We found large differences in generalized and central obesity between immigrant groups from developing countries. Our data find high proportions of overweight and obese subjects from Pakistan and Turkey, but low proportions among those from Vietnam. Subjects from Sri Lanka and Pakistan had the highest WHR for any given value of BMI. Our findings, in light of the burgeoning obesity epidemic, warrant close monitoring of these groups.

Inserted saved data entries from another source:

(** A longer one is cut and read as [nil]. *)
Lemma udp_read_cut packet m e bs :
  length packet = packet_size → Encode NewEncoder m = (e, bs, None) → (packet_size < length bs)%nat →
  (udp_read nil packet bs).2 = nil.
Proof.
  intros Hp He Hlt. unfold udp_read, udp_decode, udp_fill. simpl.
  rewrite length_take, Nat.min_l, drop_ge, app_nil_r by lia.
  rewrite (decode_part NewEncoder NewDecoder m e bs (take packet_size bs)); [done|apply synced_new|done| |].
  - exists (drop packet_size bs). by rewrite take_drop.
  - intros E. apply (f_equal length) in E. rewrite length_take in E. lia.
Qed.
End udp_laws.

(** What a message is received as. *)
Definition udp_image {M : Type} {GB : Gob M} {GL : GobLaws M} (nil m : M) : M :=
  let '(_, bs, _) := Encode NewEncoder m in
  if decide (length bs ≤ packet_size)%nat then wire_form m else nil.

Lemma udp_read_all_image {M : Type} {GB : Gob M} {GL : GobLaws M} (nil : M) fits ms ds packet :
  Forall encodable ms → length packet = packet_size → Forall2 (λ m d, udp_write fits m = Some d) ms ds →
  udp_read_all nil packet ds = udp_image nil <$> ms.
Proof.
  intros Hms Hp Hds. revert packet Hp Hms. induction Hds as [|m d ms ds Hd Hds IH]; intros packet Hp Hms; [done|].
  inversion Hms as [|? ? Hm Hms']; subst. destruct (encode_ok NewEncoder m Hm) as (e & bs & He).
  unfold udp_write in Hd. rewrite He in Hd. destruct (fits (length bs)); [|done]. injection Hd as <-.
  rewrite fmap_cons. unfold udp_read_all; fold (@udp_read_all M GB).
  change (udp_read nil packet bs) with (udp_fill packet bs, udp_decode nil (udp_fill packet bs)). cbn beta iota.
  f_equal; [|by apply IH; [apply udp_fill_length|]]. unfold udp_image. rewrite He. case_decide.
  - by apply (udp_read_fits nil packet m e bs).
  - apply (udp_read_cut nil packet m e bs); [done..|lia].
Qed.

(** UDP.  A transport listens and reads the datagrams [ds], written for the
    messages [ms] of registered types, in whatever order, with whatever losses and
    repetitions they arrive.  Each is received as the wire form of its message if its encoding fits into
    1500 bytes, although the buffer still holds the rest of an earlier datagram; and as
    [nil] if not. *)
Theorem udp_receives {M : Type} {GB : Gob M} {GL : GobLaws M} (nil : M) fits resolved bound packet ms ds :
  Forall encodable ms → udp_Listen resolved bound = Ok packet →
  Forall2 (λ m d, udp_write fits m = Some d) ms ds →
  udp_read_all nil packet ds = udp_image nil <$> ms.
Proof.
  intros Hms Hl. apply udp_read_all_image; [done|]. unfold udp_Listen in Hl.
  destruct (resolved && bound); [|done]. injection Hl as <-. apply length_replicate.
Qed.

(** A value that the encoder refuses before it has written anything is sent as an
    empty datagram, and the receiver takes the previous message once more. *)
Lemma udp_repeats {M : Type} {GB : Gob M} (nil : M) packet d m :
  (Encode NewEncoder m).1.2 = [] →
  (udp_read nil (udp_read nil packet d).1 (Encode NewEncoder m).1.2).2 = (udp_read nil packet d).2.
Proof. intros Hm. by rewrite Hm. Qed.

(** A node that receives the [nil] of a message that was cut stops with a panic. *)
Lemma cut_message_panics `{URLParser, GoRange} {R : Type} Strategy (n : node R) :
  n_isByz n = false → MessageChan n = [] →
  (recv Strategy ANil;; handle) n = Fault ExplicitPanic.
Proof.
  intros Hb Hc. unfold recv, handle. unfold mbind, prog_bind. simpl. rewrite Hb. simpl. rewrite Hc. simpl. done.
Qed.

The global obesity epidemic, marked by alarming proportions in affluent countries and increasing numbers in some developing countries, raises several concerns.1, 2 This burden of obesity is not shared equally by all segments of society and varies by ethnicity.3

Obesity exhibits both genetic and environmental associations, suggesting individual susceptibility that interacts with adverse environmental conditions. While the exact causes of obesity remain to be fully elucidated, associations with demographic, socio-cultural, biological, behavioural and lifestyle factors have been observed.4, 5 The close linkage of obesity to type 2 diabetes and associations with a wide spectrum of morbidities make it one of the most important avoidable risk factors.6

While BMI is widely accepted as the measure of obesity, Deurenberg-Yap et al. among others have highlighted that some ethnic groups have higher body fat percentage (BF%) at relatively lower BMI.7, 8 Current literature supports evidence that immigrants are no exception to the obesity epidemic9 in the USA and Europe.10 However, European studies to date have been limited to few selected immigrant groups.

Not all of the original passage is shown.